[Task to carry out] Only the lines below from the one containing "(** [CHashList] (mmlib/hash_list/hash_list.h): the" to the one containing "g' ⊆ g ∧ ∀ u i, g" should be repeated, both included and unchanged.

[Excerpts from a dataset]
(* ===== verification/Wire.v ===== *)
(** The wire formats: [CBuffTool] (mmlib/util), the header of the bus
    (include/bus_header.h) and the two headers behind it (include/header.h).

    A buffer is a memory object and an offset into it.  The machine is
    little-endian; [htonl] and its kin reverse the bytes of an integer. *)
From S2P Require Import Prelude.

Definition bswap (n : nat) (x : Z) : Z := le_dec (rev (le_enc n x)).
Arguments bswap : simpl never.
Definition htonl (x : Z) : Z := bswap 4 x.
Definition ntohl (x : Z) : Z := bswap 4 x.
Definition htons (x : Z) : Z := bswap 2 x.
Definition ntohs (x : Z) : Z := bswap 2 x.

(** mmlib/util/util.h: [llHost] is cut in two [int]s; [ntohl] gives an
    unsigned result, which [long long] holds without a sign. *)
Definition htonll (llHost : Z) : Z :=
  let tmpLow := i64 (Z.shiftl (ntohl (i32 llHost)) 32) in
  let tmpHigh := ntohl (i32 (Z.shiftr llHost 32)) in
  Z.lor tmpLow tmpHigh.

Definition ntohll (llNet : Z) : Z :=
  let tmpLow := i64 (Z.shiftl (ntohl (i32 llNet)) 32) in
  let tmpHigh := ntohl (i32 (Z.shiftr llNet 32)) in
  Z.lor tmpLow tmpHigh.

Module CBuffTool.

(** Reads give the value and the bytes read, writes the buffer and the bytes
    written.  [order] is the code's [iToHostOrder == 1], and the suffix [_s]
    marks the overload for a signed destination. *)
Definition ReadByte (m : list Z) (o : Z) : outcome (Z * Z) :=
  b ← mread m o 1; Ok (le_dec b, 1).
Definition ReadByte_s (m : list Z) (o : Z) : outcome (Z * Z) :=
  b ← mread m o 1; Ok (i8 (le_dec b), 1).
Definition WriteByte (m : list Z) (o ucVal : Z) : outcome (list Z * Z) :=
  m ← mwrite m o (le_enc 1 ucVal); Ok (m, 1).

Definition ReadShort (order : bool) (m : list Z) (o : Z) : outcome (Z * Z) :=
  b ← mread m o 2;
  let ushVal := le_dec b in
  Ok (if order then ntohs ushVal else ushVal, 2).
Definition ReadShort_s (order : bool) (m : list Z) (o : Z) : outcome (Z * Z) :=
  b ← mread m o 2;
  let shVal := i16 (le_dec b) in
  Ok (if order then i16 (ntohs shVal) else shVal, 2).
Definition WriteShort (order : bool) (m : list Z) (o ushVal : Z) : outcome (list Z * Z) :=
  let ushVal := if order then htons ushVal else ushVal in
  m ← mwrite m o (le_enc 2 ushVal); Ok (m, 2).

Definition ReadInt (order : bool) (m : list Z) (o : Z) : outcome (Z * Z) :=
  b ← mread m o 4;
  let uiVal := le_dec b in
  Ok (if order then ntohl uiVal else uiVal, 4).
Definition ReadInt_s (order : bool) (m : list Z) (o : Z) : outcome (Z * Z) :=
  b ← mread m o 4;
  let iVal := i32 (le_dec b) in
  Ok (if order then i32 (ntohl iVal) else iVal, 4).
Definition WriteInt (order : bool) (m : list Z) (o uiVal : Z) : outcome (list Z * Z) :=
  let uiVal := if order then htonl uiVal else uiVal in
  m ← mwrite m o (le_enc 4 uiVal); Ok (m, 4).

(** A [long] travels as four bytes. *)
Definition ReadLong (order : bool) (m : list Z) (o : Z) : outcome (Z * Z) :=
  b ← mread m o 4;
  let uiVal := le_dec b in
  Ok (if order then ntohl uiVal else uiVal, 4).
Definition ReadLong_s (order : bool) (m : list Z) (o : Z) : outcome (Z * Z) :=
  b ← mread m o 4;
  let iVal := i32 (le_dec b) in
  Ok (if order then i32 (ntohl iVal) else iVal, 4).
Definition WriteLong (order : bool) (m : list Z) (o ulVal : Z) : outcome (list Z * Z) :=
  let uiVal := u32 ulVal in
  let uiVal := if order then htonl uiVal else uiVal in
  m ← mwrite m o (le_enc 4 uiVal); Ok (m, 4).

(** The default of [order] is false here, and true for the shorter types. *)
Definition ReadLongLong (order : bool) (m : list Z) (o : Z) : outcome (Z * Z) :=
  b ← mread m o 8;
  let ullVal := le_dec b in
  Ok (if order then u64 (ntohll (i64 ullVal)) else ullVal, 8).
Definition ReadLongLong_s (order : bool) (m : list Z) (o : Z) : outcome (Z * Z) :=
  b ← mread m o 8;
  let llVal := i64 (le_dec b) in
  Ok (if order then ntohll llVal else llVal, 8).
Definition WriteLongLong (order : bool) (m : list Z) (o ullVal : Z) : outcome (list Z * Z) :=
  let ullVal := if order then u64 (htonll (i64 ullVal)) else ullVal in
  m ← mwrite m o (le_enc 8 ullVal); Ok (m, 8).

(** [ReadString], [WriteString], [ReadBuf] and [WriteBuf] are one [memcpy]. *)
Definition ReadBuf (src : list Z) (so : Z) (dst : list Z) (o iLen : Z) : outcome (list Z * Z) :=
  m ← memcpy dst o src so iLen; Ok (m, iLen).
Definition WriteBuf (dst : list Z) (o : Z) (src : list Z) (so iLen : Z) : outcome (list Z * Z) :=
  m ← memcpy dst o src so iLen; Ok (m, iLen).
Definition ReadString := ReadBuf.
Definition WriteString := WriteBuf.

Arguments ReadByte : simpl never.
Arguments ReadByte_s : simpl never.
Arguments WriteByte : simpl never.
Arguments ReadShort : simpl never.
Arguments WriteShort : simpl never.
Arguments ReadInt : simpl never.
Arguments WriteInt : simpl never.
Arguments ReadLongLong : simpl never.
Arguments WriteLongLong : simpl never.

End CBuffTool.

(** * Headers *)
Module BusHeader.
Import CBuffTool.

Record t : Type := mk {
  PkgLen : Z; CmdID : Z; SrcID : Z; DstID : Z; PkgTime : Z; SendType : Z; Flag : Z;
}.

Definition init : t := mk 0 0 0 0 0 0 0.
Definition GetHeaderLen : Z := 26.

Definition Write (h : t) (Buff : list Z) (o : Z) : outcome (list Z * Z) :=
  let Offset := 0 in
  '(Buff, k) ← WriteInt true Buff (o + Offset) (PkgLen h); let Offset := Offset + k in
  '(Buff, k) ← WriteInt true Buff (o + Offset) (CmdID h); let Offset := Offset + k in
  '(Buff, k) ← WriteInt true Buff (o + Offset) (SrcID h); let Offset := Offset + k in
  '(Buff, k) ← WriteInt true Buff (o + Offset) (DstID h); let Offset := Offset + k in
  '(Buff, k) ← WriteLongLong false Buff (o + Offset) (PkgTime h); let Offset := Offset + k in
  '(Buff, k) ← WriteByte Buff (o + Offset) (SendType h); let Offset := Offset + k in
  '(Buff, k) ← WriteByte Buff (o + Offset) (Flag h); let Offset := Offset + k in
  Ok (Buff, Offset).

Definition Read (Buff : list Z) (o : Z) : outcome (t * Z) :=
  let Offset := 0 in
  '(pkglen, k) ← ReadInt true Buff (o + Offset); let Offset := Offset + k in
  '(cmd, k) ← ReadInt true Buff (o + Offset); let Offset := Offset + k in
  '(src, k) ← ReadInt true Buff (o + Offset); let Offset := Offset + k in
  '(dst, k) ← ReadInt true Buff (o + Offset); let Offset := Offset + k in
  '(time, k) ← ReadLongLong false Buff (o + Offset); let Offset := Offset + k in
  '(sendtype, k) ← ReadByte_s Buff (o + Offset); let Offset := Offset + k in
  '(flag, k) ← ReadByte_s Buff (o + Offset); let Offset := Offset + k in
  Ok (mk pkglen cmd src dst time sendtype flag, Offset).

...

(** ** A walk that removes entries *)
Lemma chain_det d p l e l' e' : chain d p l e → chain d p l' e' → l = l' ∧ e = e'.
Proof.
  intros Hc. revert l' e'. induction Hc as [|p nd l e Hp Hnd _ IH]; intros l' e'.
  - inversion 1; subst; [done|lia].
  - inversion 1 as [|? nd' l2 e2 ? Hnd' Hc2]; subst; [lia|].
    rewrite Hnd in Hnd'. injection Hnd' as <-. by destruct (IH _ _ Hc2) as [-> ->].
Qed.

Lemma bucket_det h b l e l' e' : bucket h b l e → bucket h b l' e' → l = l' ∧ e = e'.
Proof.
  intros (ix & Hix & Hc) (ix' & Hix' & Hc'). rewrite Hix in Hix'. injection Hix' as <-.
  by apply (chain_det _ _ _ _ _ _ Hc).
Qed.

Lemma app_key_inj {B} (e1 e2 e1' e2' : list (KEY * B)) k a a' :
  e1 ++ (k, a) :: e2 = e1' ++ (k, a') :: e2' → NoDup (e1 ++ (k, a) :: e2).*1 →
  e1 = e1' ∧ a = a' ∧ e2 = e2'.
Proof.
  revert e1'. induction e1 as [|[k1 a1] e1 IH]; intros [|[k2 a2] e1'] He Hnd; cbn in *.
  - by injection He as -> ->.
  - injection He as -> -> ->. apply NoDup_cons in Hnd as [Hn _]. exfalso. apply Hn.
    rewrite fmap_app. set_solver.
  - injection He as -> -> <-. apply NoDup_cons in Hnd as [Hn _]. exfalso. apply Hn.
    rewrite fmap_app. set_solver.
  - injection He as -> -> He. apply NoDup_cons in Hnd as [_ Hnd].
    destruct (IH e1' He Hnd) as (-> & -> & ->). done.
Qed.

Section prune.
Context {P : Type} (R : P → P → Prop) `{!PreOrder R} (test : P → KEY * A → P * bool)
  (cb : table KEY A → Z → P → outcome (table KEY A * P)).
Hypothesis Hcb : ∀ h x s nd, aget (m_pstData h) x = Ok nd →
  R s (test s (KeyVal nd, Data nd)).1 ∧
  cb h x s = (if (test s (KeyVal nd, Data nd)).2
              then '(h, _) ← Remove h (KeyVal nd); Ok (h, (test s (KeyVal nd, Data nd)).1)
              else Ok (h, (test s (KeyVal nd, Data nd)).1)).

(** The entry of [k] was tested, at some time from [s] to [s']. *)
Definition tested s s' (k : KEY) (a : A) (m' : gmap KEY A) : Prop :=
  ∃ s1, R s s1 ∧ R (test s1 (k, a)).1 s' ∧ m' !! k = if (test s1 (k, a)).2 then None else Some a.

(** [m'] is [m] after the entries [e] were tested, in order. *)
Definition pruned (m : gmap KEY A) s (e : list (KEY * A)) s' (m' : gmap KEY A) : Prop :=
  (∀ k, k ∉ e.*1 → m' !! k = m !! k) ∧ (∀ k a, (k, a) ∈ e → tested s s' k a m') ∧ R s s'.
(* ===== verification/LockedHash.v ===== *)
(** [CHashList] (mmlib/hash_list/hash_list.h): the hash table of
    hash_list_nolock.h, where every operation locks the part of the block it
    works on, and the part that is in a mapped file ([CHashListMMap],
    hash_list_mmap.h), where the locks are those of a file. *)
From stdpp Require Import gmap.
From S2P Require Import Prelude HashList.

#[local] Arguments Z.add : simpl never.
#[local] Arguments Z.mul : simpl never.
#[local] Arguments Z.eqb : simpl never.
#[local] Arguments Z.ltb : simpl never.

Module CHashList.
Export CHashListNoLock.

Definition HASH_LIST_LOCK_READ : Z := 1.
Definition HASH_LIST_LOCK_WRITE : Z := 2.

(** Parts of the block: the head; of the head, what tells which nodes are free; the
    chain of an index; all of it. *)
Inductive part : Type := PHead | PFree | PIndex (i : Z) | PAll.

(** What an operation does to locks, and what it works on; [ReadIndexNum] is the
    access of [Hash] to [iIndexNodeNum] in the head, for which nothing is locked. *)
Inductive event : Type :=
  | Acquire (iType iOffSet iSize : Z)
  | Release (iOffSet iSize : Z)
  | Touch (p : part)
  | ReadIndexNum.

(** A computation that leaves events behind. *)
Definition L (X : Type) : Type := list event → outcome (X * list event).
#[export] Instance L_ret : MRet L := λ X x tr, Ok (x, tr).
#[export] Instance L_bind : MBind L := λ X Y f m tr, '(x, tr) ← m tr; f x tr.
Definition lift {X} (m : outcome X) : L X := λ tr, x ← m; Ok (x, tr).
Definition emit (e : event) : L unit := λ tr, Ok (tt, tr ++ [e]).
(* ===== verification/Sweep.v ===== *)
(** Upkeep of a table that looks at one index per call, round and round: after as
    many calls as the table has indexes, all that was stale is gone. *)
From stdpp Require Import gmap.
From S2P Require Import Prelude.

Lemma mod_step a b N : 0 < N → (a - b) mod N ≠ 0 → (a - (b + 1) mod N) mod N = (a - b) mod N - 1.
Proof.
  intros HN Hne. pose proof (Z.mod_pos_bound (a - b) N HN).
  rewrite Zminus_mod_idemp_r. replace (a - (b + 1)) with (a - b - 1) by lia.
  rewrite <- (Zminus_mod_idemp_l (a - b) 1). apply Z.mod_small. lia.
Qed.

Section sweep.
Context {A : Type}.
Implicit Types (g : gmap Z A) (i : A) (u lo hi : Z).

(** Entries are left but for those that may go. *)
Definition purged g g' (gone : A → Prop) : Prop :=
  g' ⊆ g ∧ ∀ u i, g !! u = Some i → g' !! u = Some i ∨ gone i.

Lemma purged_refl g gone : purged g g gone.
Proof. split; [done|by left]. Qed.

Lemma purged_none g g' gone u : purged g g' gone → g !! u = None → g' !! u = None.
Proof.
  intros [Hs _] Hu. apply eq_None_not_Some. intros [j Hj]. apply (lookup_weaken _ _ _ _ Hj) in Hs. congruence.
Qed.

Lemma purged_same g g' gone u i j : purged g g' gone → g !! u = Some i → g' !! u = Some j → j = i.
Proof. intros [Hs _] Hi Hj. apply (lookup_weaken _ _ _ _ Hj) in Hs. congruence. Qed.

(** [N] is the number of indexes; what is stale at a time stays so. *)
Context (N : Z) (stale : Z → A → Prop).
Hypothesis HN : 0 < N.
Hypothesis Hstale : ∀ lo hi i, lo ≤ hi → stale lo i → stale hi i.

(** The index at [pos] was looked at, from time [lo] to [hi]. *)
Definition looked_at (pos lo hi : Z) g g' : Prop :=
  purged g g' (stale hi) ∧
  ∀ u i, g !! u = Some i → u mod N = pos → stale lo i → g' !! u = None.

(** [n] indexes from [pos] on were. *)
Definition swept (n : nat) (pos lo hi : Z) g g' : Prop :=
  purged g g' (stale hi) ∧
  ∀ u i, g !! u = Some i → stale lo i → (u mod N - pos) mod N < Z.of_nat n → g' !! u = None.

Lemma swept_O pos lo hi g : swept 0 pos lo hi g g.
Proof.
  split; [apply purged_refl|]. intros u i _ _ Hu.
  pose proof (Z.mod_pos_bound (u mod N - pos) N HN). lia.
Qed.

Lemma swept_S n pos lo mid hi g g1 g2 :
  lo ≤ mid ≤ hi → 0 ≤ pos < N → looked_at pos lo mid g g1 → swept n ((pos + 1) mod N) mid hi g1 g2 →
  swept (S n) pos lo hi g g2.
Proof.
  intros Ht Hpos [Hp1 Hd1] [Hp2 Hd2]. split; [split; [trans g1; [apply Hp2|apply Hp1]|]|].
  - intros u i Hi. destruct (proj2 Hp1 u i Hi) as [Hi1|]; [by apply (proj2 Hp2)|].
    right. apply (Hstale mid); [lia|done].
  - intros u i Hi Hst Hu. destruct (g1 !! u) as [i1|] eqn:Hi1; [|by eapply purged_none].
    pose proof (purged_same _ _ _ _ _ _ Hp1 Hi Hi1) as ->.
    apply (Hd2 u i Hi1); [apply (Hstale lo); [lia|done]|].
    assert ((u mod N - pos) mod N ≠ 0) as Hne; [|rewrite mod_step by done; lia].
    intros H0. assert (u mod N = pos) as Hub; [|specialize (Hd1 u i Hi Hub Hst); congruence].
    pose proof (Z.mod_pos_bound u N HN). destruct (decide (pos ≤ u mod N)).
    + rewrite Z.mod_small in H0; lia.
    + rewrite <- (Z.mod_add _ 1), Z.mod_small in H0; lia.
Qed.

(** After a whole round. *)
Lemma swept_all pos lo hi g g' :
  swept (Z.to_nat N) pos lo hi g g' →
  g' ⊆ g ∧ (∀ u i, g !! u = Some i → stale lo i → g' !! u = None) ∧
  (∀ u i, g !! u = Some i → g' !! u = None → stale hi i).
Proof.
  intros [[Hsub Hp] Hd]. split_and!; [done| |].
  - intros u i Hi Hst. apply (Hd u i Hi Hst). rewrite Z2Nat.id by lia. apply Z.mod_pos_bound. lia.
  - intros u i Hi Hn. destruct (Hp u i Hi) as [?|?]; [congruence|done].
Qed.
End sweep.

[Reply]
(** [CHashList] (mmlib/hash_list/hash_list.h): the hash table of
    hash_list_nolock.h, where every operation locks the part of the block it
    works on, and the part that is in a mapped file ([CHashListMMap],
    hash_list_mmap.h), where the locks are those of a file. *)
From stdpp Require Import gmap.
From S2P Require Import Prelude HashList.

#[local] Arguments Z.add : simpl never.
#[local] Arguments Z.mul : simpl never.
#[local] Arguments Z.eqb : simpl never.
#[local] Arguments Z.ltb : simpl never.

Module CHashList.
Export CHashListNoLock.

Definition HASH_LIST_LOCK_READ : Z := 1.
Definition HASH_LIST_LOCK_WRITE : Z := 2.

(** Parts of the block: the head; of the head, what tells which nodes are free; the
    chain of an index; all of it. *)
Inductive part : Type := PHead | PFree | PIndex (i : Z) | PAll.

(** What an operation does to locks, and what it works on; [ReadIndexNum] is the
    access of [Hash] to [iIndexNodeNum] in the head, for which nothing is locked. *)
Inductive event : Type :=
  | Acquire (iType iOffSet iSize : Z)
  | Release (iOffSet iSize : Z)
  | Touch (p : part)
  | ReadIndexNum.

(** A computation that leaves events behind. *)
Definition L (X : Type) : Type := list event → outcome (X * list event).
#[export] Instance L_ret : MRet L := λ X x tr, Ok (x, tr).
#[export] Instance L_bind : MBind L := λ X Y f m tr, '(x, tr) ← m tr; f x tr.
Definition lift {X} (m : outcome X) : L X := λ tr, x ← m; Ok (x, tr).
Definition emit (e : event) : L unit := λ tr, Ok (tt, tr ++ [e]).
(* ===== verification/Sweep.v ===== *)
(** Upkeep of a table that looks at one index per call, round and round: after as
    many calls as the table has indexes, all that was stale is gone. *)
From stdpp Require Import gmap.
From S2P Require Import Prelude.

Lemma mod_step a b N : 0 < N → (a - b) mod N ≠ 0 → (a - (b + 1) mod N) mod N = (a - b) mod N - 1.
Proof.
  intros HN Hne. pose proof (Z.mod_pos_bound (a - b) N HN).
  rewrite Zminus_mod_idemp_r. replace (a - (b + 1)) with (a - b - 1) by lia.
  rewrite <- (Zminus_mod_idemp_l (a - b) 1). apply Z.mod_small. lia.
Qed.

Section sweep.
Context {A : Type}.
Implicit Types (g : gmap Z A) (i : A) (u lo hi : Z).

(** Entries are left but for those that may go. *)
Definition purged g g' (gone : A → Prop) : Prop :=
  g' ⊆ g ∧ ∀ u i, g !! u = Some i → g' !! u = Some i ∨ gone i.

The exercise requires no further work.